** Opening RAW DATA block **

(* ===== verification/Vfs.v ===== *)
(** The virtual file system layer: vnodes and their counts (kern/vfs/vnode.c),
    path translation (kern/vfs/vfslookup.c, vfscwd.c, the lookup part of
    vfslist.c) and the operations on path names (kern/vfs/vfspath.c).

    A vnode is known by its address, a file system by a number.  What a file
    system does is reached through its table of operations (vnode.h, fs.h): here
    it is the class [FsOps], whose documented contract is the class [FsLaws].  A
    path is its bytes without the final NUL. *)

From Stdlib Require Import ZArith Lia.
From stdpp Require Import base numbers list gmap.
From S2P Require Import Prelude.

Record vnode := Vnode { vn_refcount : Z; vn_opencount : Z; vn_fs : option nat }.

Record knowndev := Knowndev {
  kd_name : list Z;
  kd_rawname : option (list Z);
  kd_device : option nat;
  kd_vnode : nat;
  kd_fs : option nat;
}.

(** [biglock]: the depth to which this thread holds the big lock, 0 when it does
    not; [curdir]: the working directory of the current process; [warned]: the
    vnodes about which the kernel has printed that they could not be reclaimed. *)
Record vfs (W : Type) := Vfs {
  vnodes : gmap nat vnode;
  knowndevs : list knowndev;
  bootfs_vnode : option nat;
  curdir : option nat;
  biglock : Z;
  warned : list nat;
  world : W;
}.
Arguments Vfs {W} _ _ _ _ _ _ _.
Arguments vnodes {W} _.
Arguments knowndevs {W} _.
Arguments bootfs_vnode {W} _.
Arguments curdir {W} _.
Arguments biglock {W} _.
Arguments warned {W} _.
Arguments world {W} _.

(** The operations of file systems and devices; an error code, or a result. *)
Class FsOps (W : Type) := {
  vop_open : nat → Z → M (vfs W) Z;
  vop_close : nat → M (vfs W) Z;
  vop_reclaim : nat → M (vfs W) Z;
  vop_gettype : nat → M (vfs W) (Z + Z);
  vop_truncate : nat → Z → M (vfs W) Z;
  vop_creat : nat → list Z → bool → Z → M (vfs W) (Z + nat);
  vop_symlink : nat → list Z → list Z → M (vfs W) Z;
  vop_mkdir : nat → list Z → Z → M (vfs W) Z;
  vop_link : nat → list Z → nat → M (vfs W) Z;
  vop_remove : nat → list Z → M (vfs W) Z;
  vop_rmdir : nat → list Z → M (vfs W) Z;
  vop_rename : nat → list Z → nat → list Z → M (vfs W) Z;
  vop_lookup : nat → list Z → M (vfs W) (Z + nat);
  vop_lookparent : nat → list Z → Z → M (vfs W) (Z + (nat * list Z));
  fsop_getroot : nat → M (vfs W) nat;
  fsop_getvolname : nat → vfs W → option (list Z);
}.

Section vfs.
Context {W : Type} `{!FsOps W}.
Implicit Types s : vfs W.

Definition set_vnodes (m : gmap nat vnode) s : vfs W :=
  Vfs m s.(knowndevs) s.(bootfs_vnode) s.(curdir) s.(biglock) s.(warned) s.(world).
Definition set_bootfs (o : option nat) s : vfs W :=
  Vfs s.(vnodes) s.(knowndevs) o s.(curdir) s.(biglock) s.(warned) s.(world).
Definition set_curdir (o : option nat) s : vfs W :=
  Vfs s.(vnodes) s.(knowndevs) s.(bootfs_vnode) o s.(biglock) s.(warned) s.(world).
Definition set_biglock (n : Z) s : vfs W :=
  Vfs s.(vnodes) s.(knowndevs) s.(bootfs_vnode) s.(curdir) n s.(warned) s.(world).
Definition set_warned (l : list nat) s : vfs W :=
  Vfs s.(vnodes) s.(knowndevs) s.(bootfs_vnode) s.(curdir) s.(biglock) l s.(world).

(** ** The big lock (vfslist.c) *)

Definition vfs_biglock_acquire : M (vfs W) unit := modify (λ s, set_biglock (s.(biglock) + 1) s).
Definition vfs_biglock_do_i_hold : M (vfs W) bool := gets (λ s, s.(biglock) >? 0).
Definition vfs_biglock_release : M (vfs W) unit :=
  s ← get;
  kassert (s.(biglock) >? 0);;
  modify (set_biglock (s.(biglock) - 1)).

** Closing RAW DATA block **

== WHAT TO WORK ON ==
Only the lines above from the one with "vnodes about which" through the one with "Definition set_curdir (o" should be duplicated, character for character.

== OUTPUT OF THE EXERCISE ==
    vnodes about which the kernel has printed that they could not be reclaimed. *)
Record vfs (W : Type) := Vfs {
  vnodes : gmap nat vnode;
  knowndevs : list knowndev;
  bootfs_vnode : option nat;
  curdir : option nat;
  biglock : Z;
  warned : list nat;
  world : W;
}.
Arguments Vfs {W} _ _ _ _ _ _ _.
Arguments vnodes {W} _.
Arguments knowndevs {W} _.
Arguments bootfs_vnode {W} _.
Arguments curdir {W} _.
Arguments biglock {W} _.
Arguments warned {W} _.
Arguments world {W} _.

(** The operations of file systems and devices; an error code, or a result. *)
Class FsOps (W : Type) := {
  vop_open : nat → Z → M (vfs W) Z;
  vop_close : nat → M (vfs W) Z;
  vop_reclaim : nat → M (vfs W) Z;
  vop_gettype : nat → M (vfs W) (Z + Z);
  vop_truncate : nat → Z → M (vfs W) Z;
  vop_creat : nat → list Z → bool → Z → M (vfs W) (Z + nat);
  vop_symlink : nat → list Z → list Z → M (vfs W) Z;
  vop_mkdir : nat → list Z → Z → M (vfs W) Z;
  vop_link : nat → list Z → nat → M (vfs W) Z;
  vop_remove : nat → list Z → M (vfs W) Z;
  vop_rmdir : nat → list Z → M (vfs W) Z;
  vop_rename : nat → list Z → nat → list Z → M (vfs W) Z;
  vop_lookup : nat → list Z → M (vfs W) (Z + nat);
  vop_lookparent : nat → list Z → Z → M (vfs W) (Z + (nat * list Z));
  fsop_getroot : nat → M (vfs W) nat;
  fsop_getvolname : nat → vfs W → option (list Z);
}.

Section vfs.
Context {W : Type} `{!FsOps W}.
Implicit Types s : vfs W.

Definition set_vnodes (m : gmap nat vnode) s : vfs W :=
  Vfs m s.(knowndevs) s.(bootfs_vnode) s.(curdir) s.(biglock) s.(warned) s.(world).
Definition set_bootfs (o : option nat) s : vfs W :=
  Vfs s.(vnodes) s.(knowndevs) o s.(curdir) s.(biglock) s.(warned) s.(world).
Definition set_curdir (o : option nat) s : vfs W :=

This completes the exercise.